Share

Bab 2

Author: Awan Senja
last update Last Updated: 2023-03-10 13:46:00

***

Matahari sudah hampir kembali ke perpaduan ketika Miranda keluar dari Pusat Perbelanjaan. Jalan raya dipadati oleh kendaraan. Bunyi klakson bersahutan berebutan paling cepat. Maklum jam pulang kerja.

Miranda mendesah kecewa. Niat hati dia berniat menyeberang jalan raya melanggar aturan lalu lintas yang tidak memiliki tanda pejalan kaki untuk menyeberang untuk pertama kalinya tidak jadi. Terpaksa menaiki jembatan penyeberang. Padahal dia lelah sekali hari ini. Tapi apa boleh buat. Dari pada ke tabrak, dia masih sayang nyawa.

Namun langkah Miranda yang hendak menaiki tangga penyeberangan terhenti. Ketika melihat seorang kakek menyeberangi jalan. Nekat sekali. Dia sendiri saja tidak berani, tapi kakek itu...

Miranda mendesa. Tidak tega melihat kakek itu tampak kesulitan menyeberangi jalan raya, dia akhirnya terpaksa menyeberangi jalan raya. Bergegas menyusul kakek itu, berjalan bersisian.
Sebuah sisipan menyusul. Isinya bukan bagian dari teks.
(** ** [apply_on_window] on degenerate series *)

(** X1: when [obs] or [cm_hist] is empty or holds a [nan], both
    transformations return [nan] in every place of the output, without
    an exception. *)
Theorem apply_on_window_missing_values
    (self : LinearScaling.t) (obs cm_hist cm_future : np.array) :
  LinearScaling.delta_type self = "additive"
  ∨ LinearScaling.delta_type self = "multiplicative" →
  obs = [] ∨ cm_hist = []
  ∨ (∃ x, (x ∈ obs ∨ x ∈ cm_hist) ∧ is_nan x = true) →
  returned (LinearScaling.apply_on_window obs cm_hist cm_future) self
  = Ok (replicate (length cm_future) nan).
Proof.
  intros Hd Hmiss.
  assert (Hmean : np.mean obs = nan ∨ np.mean cm_hist = nan).
  { destruct Hmiss as [->|[->|(x & [Hin|Hin] & Hx)]];
      [by left|by right|left|right]; apply mean_nan; eauto. }
  unfold returned. destruct Hd as [Hd|Hd].
  - rewrite apply_on_window_additive by done. cbn [fst]. f_equal.
    apply const_fmap. intros i x _.
    destruct Hmean as [->| ->];
      by rewrite ?ieee.sub_nan_l, !ieee.sub_nan_r.
  - rewrite apply_on_window_multiplicative by done. cbn [fst]. f_equal.
    apply const_fmap. intros i x _.
    destruct Hmean as [->| ->];
      by rewrite ?ieee.div_nan_l, ?ieee.div_nan_r, ieee.mul_nan_r.
Qed.

Lemma apply_on_window_missing_values_witness :
  returned (LinearScaling.apply_on_window [1; nan; 3] [2; 2] [5; 6])
           (LinearScaling.mk "additive" ∅)
  = Ok [nan; nan].
Proof.
  apply (apply_on_window_missing_values (LinearScaling.mk "additive" ∅)
           [1; nan; 3] [2; 2] [5; 6]).
  - left. reflexivity.
  - right. right. exists nan. split; [|reflexivity].
    left. apply list_elem_of_further, list_elem_of_here.
Defined.

(** X2: with [delta_type = "multiplicative"], when [mean(obs)] and
    [mean(cm_hist)] are equal, finite and not zero, the factor is exactly
    [1] and [apply_on_window] returns [cm_future] with every element
    unchanged. *)
Theorem multiplicative_equal_means_identity
    (self : LinearScaling.t) (obs cm_hist cm_future : np.array) :
  LinearScaling.delta_type self = "multiplicative" →
  np.mean obs = np.mean cm_hist →
  is_finite (np.mean cm_hist) = true →
  (np.mean cm_hist =? 0) = false →
  returned (LinearScaling.apply_on_window obs cm_hist cm_future) self
  = Ok cm_future.
Proof.
  intros Hd Heq Hfin Hnz. unfold returned.
  rewrite apply_on_window_multiplicative by done. simpl. f_equal.
  rewrite Heq, ieee.div_diag by done.
  unfold np.mul_scalar. rewrite <- (list_fmap_id cm_future) at 2.
  apply list_fmap_ext. intros _ x _. apply ieee.mul_one_r.
Qed.

Lemma multiplicative_equal_means_identity_witness :
  returned (LinearScaling.apply_on_window [1; 3] [2; 2] [5; -0; nan; 0x1.999999999999ap-4])
           (LinearScaling.mk "multiplicative" ∅)
  = Ok [5; -0; nan; 0x1.999999999999ap-4].
Proof.
  apply multiplicative_equal_means_identity; vm_compute; reflexivity.
Defined.

(** X3: with [delta_type = "multiplicative"], when [mean(obs)] is zero
    and [mean(cm_hist)] is finite and not zero, every finite element of
    [cm_future] is mapped to a zero. *)
Theorem multiplicative_zero_observations
    (self : LinearScaling.t) (obs cm_hist cm_future : np.array) :
  LinearScaling.delta_type self = "multiplicative" →
  (np.mean obs =? 0) = true →
  is_finite (np.mean cm_hist) = true →
  (np.mean cm_hist =? 0) = false →
  ∃ out : np.array,
    returned (LinearScaling.apply_on_window obs cm_hist cm_future) self = Ok out
    ∧ ∀ i x, cm_future !! i = Some x → is_finite x = true →
        ∃ y, out !! i = Some y ∧ (y =? 0) = true.
Proof.
  intros Hd Hobs Hfin Hnz. unfold returned.
  rewrite apply_on_window_multiplicative by done. simpl.
  eexists. split; [reflexivity|]. intros i x Hi Hx.
  unfold np.mul_scalar. rewrite list_lookup_fmap, Hi. simpl.
  eexists. split; [reflexivity|].
  by apply ieee.mul_zero_r, ieee.div_zero_l.
Qed.

Lemma multiplicative_zero_observations_witness :
  ∃ out : np.array,
    returned (LinearScaling.apply_on_window [0; 0] [2; 4] [5; 7])
             (LinearScaling.mk "multiplicative" ∅) = Ok out
    ∧ ∀ i x, [5; 7] !! i = Some x → is_finite x = true →
        ∃ y, out !! i = Some y ∧ (y =? 0) = true.
Proof.
  apply (multiplicative_zero_observations
           (LinearScaling.mk "multiplicative" ∅) [0; 0] [2; 4] [5; 7]);
    vm_compute; reflexivity.
Defined.

(** X4: the correction does not depend on [cm_future]: for both
    transformations, the output on a future series cut in two pieces is
    the output on the first piece followed by the output on the
    second. *)
Theorem apply_on_window_pieces
    (self : LinearScaling.t) (obs cm_hist future1 future2 : np.array) :
  LinearScaling.delta_type self = "additive"
  ∨ LinearScaling.delta_type self = "multiplicative" →
  ∃ out1 out2 : np.array,
    returned (LinearScaling.apply_on_window obs cm_hist future1) self = Ok out1
    ∧ returned (LinearScaling.apply_on_window obs cm_hist future2) self
      = Ok out2
    ∧ returned (LinearScaling.apply_on_window obs cm_hist (future1 ++ future2))
               self
      = Ok (out1 ++ out2).
Proof.
  intros [Hd|Hd]; unfold returned.
  - rewrite !apply_on_window_additive by done. simpl.
    do 2 eexists. split; [reflexivity|]. split; [reflexivity|].
    f_equal. apply fmap_app.
  - rewrite !apply_on_window_multiplicative by done. simpl.
    do 2 eexists. split; [reflexivity|]. split; [reflexivity|].
    f_equal. apply fmap_app.
Qed.

Lemma apply_on_window_pieces_witness :
  ∃ out1 out2 : np.array,
    returned (LinearScaling.apply_on_window [1; 1] [2; 2] [5])
             (LinearScaling.mk "additive" ∅) = Ok out1
    ∧ returned (LinearScaling.apply_on_window [1; 1] [2; 2] [6; 7])
               (LinearScaling.mk "additive" ∅) = Ok out2
    ∧ returned (LinearScaling.apply_on_window [1; 1] [2; 2] ([5] ++ [6; 7]))
               (LinearScaling.mk "additive" ∅)
      = Ok (out1 ++ out2).
Proof.
  apply (apply_on_window_pieces (LinearScaling.mk "additive" ∅)
           [1; 1] [2; 2] [5] [6; 7]).
  left. reflexivity.
Defined.

(** ** Construction and the transformation that follows *)

(** X5: the [from_variable] of the first cell leaves out the further
    keyword arguments of the call: whatever they are, the instance has no
    attribute from them besides [delta_type] and [variable], which it
    takes from the two named arguments. *)
Theorem from_variable_leaves_out_kwargs
    (variable delta_type : string) (kwargs : gmap string string) :
  ∃ self,
    LinearScaling.from_variable variable delta_type kwargs = Ok self
    ∧ LinearScaling.from_variable variable delta_type ∅ = Ok self
    ∧ ∀ name, LinearScaling.attribute self name
              = if decide (name = "delta_type") then Some delta_type
                else if decide (name = "variable") then Some variable
                else None.
Proof.
  eexists. split; [reflexivity|]. split; [reflexivity|]. intros name.
  unfold LinearScaling.attribute, LinearScaling.__init__. simpl.
  case_decide as Hd; [by rewrite lookup_insert_ne, lookup_singleton_eq|].
  rewrite lookup_delete_ne by done.
  case_decide as Hv; [subst; apply lookup_insert_eq|].
  rewrite lookup_insert_ne by done. by apply lookup_singleton_ne.
Qed.

Lemma delta_type_init_default (kwargs : gmap string string) :
  kwargs !! "delta_type" = None →
  LinearScaling.delta_type (LinearScaling.__init__ kwargs) = "additive".
Proof. intros H. unfold LinearScaling.__init__. simpl. by rewrite H. Qed.

(** X6: a [LinearScaling] constructed without [delta_type] applies the
    additive correction: [apply_on_window] returns
    [cm_future - (mean(cm_hist) - mean(obs))]. *)
Theorem default_delta_type_is_additive
    (kwargs : gmap string string) (obs cm_hist cm_future : np.array) :
  kwargs !! "delta_type" = None →
  returned (LinearScaling.apply_on_window obs cm_hist cm_future)
           (LinearScaling.__init__ kwargs)
  = Ok ((λ x, x - (np.mean cm_hist - np.mean obs)) <$> cm_future).
Proof.
  intros H. unfold returned.
  by rewrite apply_on_window_additive by by apply delta_type_init_default.
Qed.

Lemma default_delta_type_is_additive_witness :
  returned (LinearScaling.apply_on_window [1; 1] [2; 2] [5])
           (LinearScaling.__init__ {["variable" := "tas"]})
  = Ok [4].
Proof.
  exact (default_delta_type_is_additive {["variable" := "tas"]}
           [1; 1] [2; 2] [5] eq_refl).
Defined.

(** The entries of the two settings tables. *)
Lemma settings_entry variable (parameters : gmap string string) :
  LinearScalingDefaults.default_settings !! variable = Some parameters
  ∨ LinearScalingDefaults.experimental_default_settings !! variable
    = Some parameters →
  parameters !! "delta_type" = Some "additive"
  ∨ parameters !! "delta_type" = Some "multiplicative".
Proof.
  unfold LinearScalingDefaults.default_settings,
    LinearScalingDefaults.experimental_default_settings.
  intros [H|H];
    apply lookup_insert_Some in H as [[_ <-]|[_ [_ <-]%lookup_singleton_Some]];
    auto.
Qed.

(** X7: every entry of the two settings tables holds a [delta_type]
    that [apply_on_window] accepts: the instance constructed from an
    entry, with or without further keyword arguments other than
    [delta_type], transforms every window into an array of the length of
    [cm_future]. *)
Theorem settings_are_applicable
    (variable : string) (parameters kwargs : gmap string string)
    (obs cm_hist cm_future : np.array) :
  LinearScalingDefaults.default_settings !! variable = Some parameters
  ∨ LinearScalingDefaults.experimental_default_settings !! variable
    = Some parameters →
  kwargs !! "delta_type" = None →
  ∃ out : np.array,
    returned (LinearScaling.apply_on_window obs cm_hist cm_future)
             (LinearScaling.__init__
                (kwargs ∪ <["variable" := variable]> parameters))
    = Ok out
    ∧ length out = length cm_future.
Proof.
  intros Hentry Hkw.
  assert (Hd : LinearScaling.delta_type
                 (LinearScaling.__init__
                    (kwargs ∪ <["variable" := variable]> parameters))
               = "additive"
             ∨ LinearScaling.delta_type
                 (LinearScaling.__init__
                    (kwargs ∪ <["variable" := variable]> parameters))
               = "multiplicative").
  { unfold LinearScaling.__init__. simpl.
    rewrite lookup_union_r, lookup_insert_ne by done.
    destruct (settings_entry _ _ Hentry) as [-> | ->]; auto. }
  unfold returned. destruct Hd as [Hd|Hd].
  - rewrite apply_on_window_additive by done.
    eexists. split; [reflexivity|]. apply length_fmap.
  - rewrite apply_on_window_multiplicative by done.
    eexists. split; [reflexivity|]. apply length_fmap.
Qed.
Dia merentangkan tangan, memberi isyarat kepada pengendara kendaraan agar memelankan laju kendaraan mereka.

Walau harus menerima banyak makian dari pengendara karena dia dan kakek itu nekat menyeberangi jalan raya yang ramai, Miranda dan kakek itu sampai dengan selamat.

Kakek itu mengulas senyum pada Miranda, “Terima kasih, ya, Nak.” Walau tanpa tersirat, dia tahu gadis muda itu telah menolongnya menyeberang.

Miranda mengangguk, membalas senyum.

Namun tanpa Miranda sadari salah pengemudi mobil yang melintasi yang mengenalnya tersenyum penuh arti melihatnya. Pria itu terkesan dengan Miranda. Gadis itu tidak hanya berani menantang Gio, tetapi perhatian pada sekitarnya. Dia jadi tertantang mendekati gadis itu. Apakah gadis itu memang punya sisi yang baru saja dia lihat atau hanya topeng belaka

***

Usai makan di restoran dan mengobrol cukup panjang, Armand memilih memisahkan diri dari ketiga temannya. Dia ingin meninjau Pusat Perbelanjaan yang menjadi salah satu anak usaha perusahaan keluarganya - yang letaknya berdampingan dengan restoran tersebut secara mandiri. Sudah lama sekali dia tidak meninjau Pusat Perbelanjaan tersebut. Mumpung dia sedang ada di sana jadi dia ingin mampir.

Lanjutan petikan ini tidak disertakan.